■ **Collected data**
========

(** The errors joined by [IsValidAdiUrl]. *)
Definition adi_errors (u : URL) (allowReserved : bool) : list string :=
  let a := Hostname u in
  let errs := if negb (ValidUTF8 u) then ["not valid UTF-8"%string] else [] in
  let errs := if negb (bytes_eqb (Port u) []) then errs ++ ["identity has a port number"%string] else errs in
  let '(a, errs) :=
    if bytes_eqb a [] then (a, errs ++ ["identity is empty"%string])
    else if HasSuffix a TLD then
      let a := take (length a - length TLD) a in
      (a, if bytes_eqb a [] then errs ++ ["identity is empty"%string] else errs)
    else (a, errs ++ ["identity must end in .acme"%string]) in
  let errs := if bool_decide (Byte.x2e ∈ a) then errs ++ ["identity contains a subdomain"%string] else errs in
  let errs := if is_digits a then errs ++ ["identity is a number"%string] else errs in
  let errs := if negb (bytes_eqb (Query u) []) then errs ++ ["query is not empty"%string] else errs in
  let errs := if negb (bytes_eqb (Fragment u) []) then errs ++ ["fragment is not empty"%string] else errs in
  let errs := if negb allowReserved && IsReserved u then errs ++ ["reserved URL"%string] else errs in
  adi_characters (runes a) errs.

Definition IsValidAdiUrl (u : URL) (allowReserved : bool) : res unit :=
  match adi_errors u allowReserved with
  | [] => Ok tt
  | e :: _ => errorf e
  end.

(** The characters of one part of a path; [seen] are the illegal ones reported. *)
Fixpoint path_characters (rs : list Z) (seen : list Z) (errs : list string) : list Z * list string :=
  match rs with
  | [] => (seen, errs)
  | r :: rs =>
      if in_path_character r then path_characters rs seen errs
      else if (match errs with [] => false | _ => true end) && (r =? RuneError) then path_characters rs seen errs
      else if bool_decide (r ∈ [32; 46; 58; 43; 126; 124]) then path_characters rs seen errs
      else if bool_decide (r ∈ seen) then path_characters rs seen errs
      else path_characters rs (r :: seen) (errs ++ ["illegal character"%string])
  end.

(** The leading slashes of [s]: how many, and the rest. *)
Fixpoint leading_slashes (s : bytes) (i : nat) : nat * bytes :=
  match s with
  | b :: s' => if bool_decide (b = slash) then leading_slashes s' (S i) else (i, s)
  | [] => (i, s)
  end.

(** The loop of [IsValidAccountPath]; every round consumes a part. *)
Fixpoint account_path_loop (fuel : nat) (s : bytes) (multi : bool) (seen : list Z) (errs : list string)
    : bool * list string :=
  match fuel with
  | O => (multi, errs)
  | S fuel =>
      let '(i, s) := leading_slashes s 0 in
      let multi := multi || (1 <? i)%nat in
      match s with
      | [] => (multi, errs)
      | _ =>
          let i := IndexByte s slash in
          let '(part, s) := if i <? 0 then (s, []) else (take (Z.to_nat i) s, drop (Z.to_nat i) s) in
          let '(seen, errs) := path_characters (runes part) seen errs in
          account_path_loop fuel s multi seen errs
      end
  end.

Definition IsValidAccountPath (s : bytes) : res unit :=
  let errs := if negb (ValidString s) then ["not valid UTF-8"%string] else [] in
  let '(multi, errs) := account_path_loop (S (length s)) s false [] errs in
  let errs := if multi then errs ++ ["adjacent path separators"%string] else errs in
  match errs with [] => Ok tt | e :: _ => errorf e end.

========

■ **Task prompt**
Return each line of the records above exactly as it reads.

■ **Solution**
(** The errors joined by [IsValidAdiUrl]. *)
Definition adi_errors (u : URL) (allowReserved : bool) : list string :=
  let a := Hostname u in
  let errs := if negb (ValidUTF8 u) then ["not valid UTF-8"%string] else [] in
  let errs := if negb (bytes_eqb (Port u) []) then errs ++ ["identity has a port number"%string] else errs in
  let '(a, errs) :=
    if bytes_eqb a [] then (a, errs ++ ["identity is empty"%string])
    else if HasSuffix a TLD then
      let a := take (length a - length TLD) a in
      (a, if bytes_eqb a [] then errs ++ ["identity is empty"%string] else errs)
    else (a, errs ++ ["identity must end in .acme"%string]) in
  let errs := if bool_decide (Byte.x2e ∈ a) then errs ++ ["identity contains a subdomain"%string] else errs in
  let errs := if is_digits a then errs ++ ["identity is a number"%string] else errs in
  let errs := if negb (bytes_eqb (Query u) []) then errs ++ ["query is not empty"%string] else errs in
  let errs := if negb (bytes_eqb (Fragment u) []) then errs ++ ["fragment is not empty"%string] else errs in
  let errs := if negb allowReserved && IsReserved u then errs ++ ["reserved URL"%string] else errs in
  adi_characters (runes a) errs.

Definition IsValidAdiUrl (u : URL) (allowReserved : bool) : res unit :=
  match adi_errors u allowReserved with
  | [] => Ok tt
  | e :: _ => errorf e
  end.

(** The characters of one part of a path; [seen] are the illegal ones reported. *)
Fixpoint path_characters (rs : list Z) (seen : list Z) (errs : list string) : list Z * list string :=
  match rs with
  | [] => (seen, errs)
  | r :: rs =>
      if in_path_character r then path_characters rs seen errs
      else if (match errs with [] => false | _ => true end) && (r =? RuneError) then path_characters rs seen errs
      else if bool_decide (r ∈ [32; 46; 58; 43; 126; 124]) then path_characters rs seen errs
      else if bool_decide (r ∈ seen) then path_characters rs seen errs
      else path_characters rs (r :: seen) (errs ++ ["illegal character"%string])
  end.

(** The leading slashes of [s]: how many, and the rest. *)
Fixpoint leading_slashes (s : bytes) (i : nat) : nat * bytes :=
  match s with
  | b :: s' => if bool_decide (b = slash) then leading_slashes s' (S i) else (i, s)
  | [] => (i, s)
  end.

(** The loop of [IsValidAccountPath]; every round consumes a part. *)
Fixpoint account_path_loop (fuel : nat) (s : bytes) (multi : bool) (seen : list Z) (errs : list string)
    : bool * list string :=
  match fuel with
  | O => (multi, errs)
  | S fuel =>
      let '(i, s) := leading_slashes s 0 in
      let multi := multi || (1 <? i)%nat in
      match s with
      | [] => (multi, errs)
      | _ =>
          let i := IndexByte s slash in
          let '(part, s) := if i <? 0 then (s, []) else (take (Z.to_nat i) s, drop (Z.to_nat i) s) in
          let '(seen, errs) := path_characters (runes part) seen errs in
          account_path_loop fuel s multi seen errs
      end
  end.

Definition IsValidAccountPath (s : bytes) : res unit :=
  let errs := if negb (ValidString s) then ["not valid UTF-8"%string] else [] in
  let '(multi, errs) := account_path_loop (S (length s)) s false [] errs in
  let errs := if multi then errs ++ ["adjacent path separators"%string] else errs in
  match errs with [] => Ok tt | e :: _ => errorf e end.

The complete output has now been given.